Discovered by a young Bedouin boy in 1947 when his goat scampered up the rocks and into one of the caves, the huge pots we saw at the museum contained manuscripts of the Book of Isaiah, older by a thousand years than any previously known Hebrew copy of the Old Testament! The Book of Isaiah is one of the more common Dead Sea scroll texts.
The dawn of civilization arose in the region of Israel more than a million years ago and became the birthplace of some of the world’s leading religions. There are more than 30,000 known archaeological sites throughout Israel, a tiny sliver of land that can be crossed by car from top to bottom in only four hours!
The Denver museum featured 2,000-year-old parchments and scraps of parchments found in Israel’s caves above the Dead Sea between 1947 and 1956. Following their discovery, historians in the 1950s pieced the scraps back together using cellophane tape.
The majority of the scrolls are non-Biblical, representing religious legal writings, prayer texts and predictions of a future apocalypse. Even recipes are included among the scrolls!

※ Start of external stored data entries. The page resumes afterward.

(** [s.split(sep)] for a separator of one character. *)
Fixpoint split_chars (sep : ascii) (l : list ascii) (cur : list ascii)
  : list (list ascii) :=
  match l with
  | [] => [rev cur]
  | c :: l' =>
      if (code c =? code sep) then rev cur :: split_chars sep l' []
      else split_chars sep l' (c :: cur)
  end.

Definition split (sep : ascii) (s : string) : list string :=
  map str (split_chars sep (chars s) []).

Definition newline : ascii := ascii_of_nat 10.
Definition space : ascii := ascii_of_nat 32.

(** [a.join(sep)] *)
Fixpoint join (sep : string) (l : list string) : string :=
  match l with
  | [] => EmptyString
  | [x] => x
  | x :: l' => (x ++ sep ++ join sep l')%string
  end.

Definition string_eqb (a b : string) : bool := String.eqb a b.

End JSString.

(* ===================================================================== *)
(** ** Regular expressions

    The backtracking matcher of the language: a pattern is matched
    against the input with a continuation, alternatives are tried from
    left to right, a greedy quantifier tries one more iteration before
    it tries to stop, and an iteration that consumes nothing is
    rejected once the minimum is reached. *)
(* ===================================================================== *)

Module Regex.
Import JSString.

Inductive citem : Type :=
| CChar (c : ascii)
| CRange (lo hi : ascii)
| CDigit (neg : bool)
| CSpace (neg : bool)
| CWord (neg : bool).

Inductive regex : Type :=
| REmpty
| RChar (c : ascii)
| RAny
| RSet (neg : bool) (items : list citem)
| RSeq (r1 r2 : regex)
| RAlt (r1 r2 : regex)
| RRepeat (min : nat) (max : option nat) (greedy : bool) (r : regex)
| RGroup (n : nat) (r : regex)
| RBol
| REol
| RWordB (neg : bool).

(** A compiled regular expression keeps its source text, which the
    extractor reads through [pattern.source]. *)
Record RegExp : Type := mkRegExp {
  source : string;
  ignoreCase : bool;
  multiline : bool;
  pattern : option regex
}.

Record mstate : Type := mkState {
  prev : option ascii;
  rest : list ascii;
  pos : nat;
  caps : list (nat * list ascii)
}.

Definition item_mem (it : citem) (c : ascii) : bool :=
  match it with
  | CChar x => code x =? code c
  | CRange lo hi => in_range (code lo) (code hi) c
  | CDigit neg => xorb neg (is_digit c)
  | CSpace neg => xorb neg (is_space c)
  | CWord neg => xorb neg (is_word c)
  end.

(** With the flag i a character belongs to a class when one of its two
    cases does. *)
Definition item_match (ci : bool) (it : citem) (c : ascii) : bool :=
  if ci then item_mem it c || item_mem it (to_upper c) || item_mem it (to_lower c)
  else item_mem it c.

Definition set_match (ci neg : bool) (items : list citem) (c : ascii) : bool :=
  xorb neg (existsb (fun it => item_match ci it c) items).

Definition char_match (ci : bool) (x c : ascii) : bool :=
  if ci then code (to_upper x) =? code (to_upper c) else code x =? code c.

Definition advance (c : ascii) (l : list ascii) (s : mstate) : mstate :=
  mkState (Some c) l (S (pos s)) (caps s).

Definition set_cap (n : nat) (txt : list ascii) (s : mstate) : mstate :=
  mkState (prev s) (rest s) (pos s) ((n, txt) :: caps s).

Definition clear_caps (ns : list nat) (s : mstate) : mstate :=
  mkState (prev s) (rest s) (pos s)
    (filter (fun p => negb (existsb (Nat.eqb (fst p)) ns)) (caps s)).

Fixpoint get_cap (n : nat) (l : list (nat * list ascii)) : option (list ascii) :=
  match l with
  | [] => None
  | (m, t) :: l' => if m =? n then Some t else get_cap n l'
  end.

Fixpoint groups (r : regex) : list nat :=
  match r with
  | RSeq a b | RAlt a b => groups a ++ groups b
  | RRepeat _ _ _ a => groups a
  | RGroup n a => n :: groups a
  | _ => []
  end.

Definition at_bol (ml : bool) (s : mstate) : bool :=
  match prev s with
  | None => true
  | Some c => ml && is_line_terminator c
  end.

Definition at_eol (ml : bool) (s : mstate) : bool :=
  match rest s with
  | [] => true
  | c :: _ => ml && is_line_terminator c
  end.

Definition at_word_boundary (s : mstate) : bool :=
  let a := match prev s with Some c => is_word c | None => false end in
  let b := match rest s with c :: _ => is_word c | [] => false end in
  xorb a b.

Definition is_zero_max (m : option nat) : bool :=
  match m with Some 0 => true | _ => false end.

Fixpoint rmatch (ci ml : bool) (r : regex) (s : mstate)
  (k : mstate -> option mstate) {struct r} : option mstate :=
  match r with
  | REmpty => k s
  | RChar x =>
      match rest s with
      | c :: l => if char_match ci x c then k (advance c l s) else None
      | [] => None
      end
  | RAny =>
      match rest s with
      | c :: l => if is_line_terminator c then None else k (advance c l s)
      | [] => None
      end
  | RSet neg items =>
      match rest s with
      | c :: l => if set_match ci neg items c then k (advance c l s) else None
      | [] => None
      end
  | RSeq r1 r2 => rmatch ci ml r1 s (fun s' => rmatch ci ml r2 s' k)
  | RAlt r1 r2 =>
      match rmatch ci ml r1 s k with
      | Some e => Some e
      | None => rmatch ci ml r2 s k
      end
  | RGroup n r' =>
      rmatch ci ml r' s
        (fun s' => k (set_cap n (firstn (pos s' - pos s) (rest s)) s'))
  | RBol => if at_bol ml s then k s else None
  | REol => if at_eol ml s then k s else None
  | RWordB neg => if xorb neg (at_word_boundary s) then k s else None
  | RRepeat min max greedy r' =>
      (fix rep (fuel min : nat) (max : option nat) (s : mstate) {struct fuel}
         : option mstate :=
         match fuel with
         | O => None
         | S fuel' =>
             if is_zero_max max then k s
             else
               let again := fun s' =>
                 if (min =? 0) && (pos s' =? pos s) then None
                 else rep fuel' (Nat.pred min) (option_map Nat.pred max) s' in
               let s0 := clear_caps (groups r') s in
               if 0 <? min then rmatch ci ml r' s0 again
               else if greedy then
                 match rmatch ci ml r' s0 again with
                 | Some e => Some e
                 | None => k s
                 end
               else
                 match k s with
                 | Some e => Some e
                 | None => rmatch ci ml r' s0 again
                 end
         end) (S (min + List.length (rest s))) min max s
  end.

(** One match, as [exec] returns it: where it starts, the state at its
    end, and the matched text. *)
Record found : Type := mkFound {
  index : nat;
  matched : string;
  final : mstate
}.

(** The text of group [n] of a match; [None] when the group took no part
    (the undefined of JavaScript).  Group 0 is the whole match. *)
Definition group (n : nat) (m : found) : option string :=
  match n with
  | O => Some (matched m)
  | _ => option_map str (get_cap n (caps (final m)))
  end.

Some 1,200 silver shekels (coins) were unearthed at Qumran, and many copies of the Book of Isaiah were discovered in the caves. A few were on display at the exhibit, as were a pair of leather sandals worn by one of the Jewish rebels who fought in vain against Roman forces and chose to kill their families and themselves rather than surrender at the nearby desert fortress of Masada in 73 CE.
The Jewish religious men at Qumran believed the last days were coming at any time, and readied themselves by prayer, study and cleanliness, bathing twice a day in small pools of water. Qumran was destroyed in 68 CE (Christian Era), but when we visited the area, we walked among the rooms of its stony remains as we did at the better preserved mountain fortress of Masada.
Among the ancient pieces of pottery from Israel displayed at the Denver museum were huge collared-rim storage jars called “Pithos,” dating from the Iron Age I (11th century BCE). These enormous pots were found in the remains of four-room houses in Canaan’s central hill country.
As for the scrolls on exhibit at the museum, 27 percent were written in Greek, although 10 scrolls were copies of the Hebrew community’s writings. NASA has a digital library where a digitized process allows viewers to “see writings we never could see before.”
A discovery made in Cave 4 in 1952 produced a “War Rule,” a six-line fragment, known as the Sefer ha-Milhamah, commonly referred to as the “Pierced Messiah” text, which refers to a Messiah from the Branch of David (whom we know as our Savior Jesus Christ), and also to a judgment and a killing, both of which He experienced.
One Hebrew scroll on parchment includes as many as 51 psalms, but their order does not correspond to the present version of the Hebrew Bible, and the scroll contains psalms not found in the present version.
The text names King David as author of the psalms, reinforcing his reputation as the greatest of poets!
One scroll contains a lease agreement belonging to Eliezer ben Shmuel, a farmer who lived in Ein Gedi. (I visited this small part of Israel that looks like Paradise, and we have named a picnic area in our backyard “Ein Gedi!). The land changing hands in Israel was owned by the government of Simeon Bar Kokhba, leader of the Second Jewish Revolt against the Romans (132-135 CE). The document refers to Bar Kokhba as the “Prince of Israel.”
One parchment, the book of Enoch, was written in Aramaic and found in Cave 4, dating back to between 100 and 50 BCE. Enoch is mentioned in the book of Genesis, where he is reported to “Walk with God,” as we all would like to walk.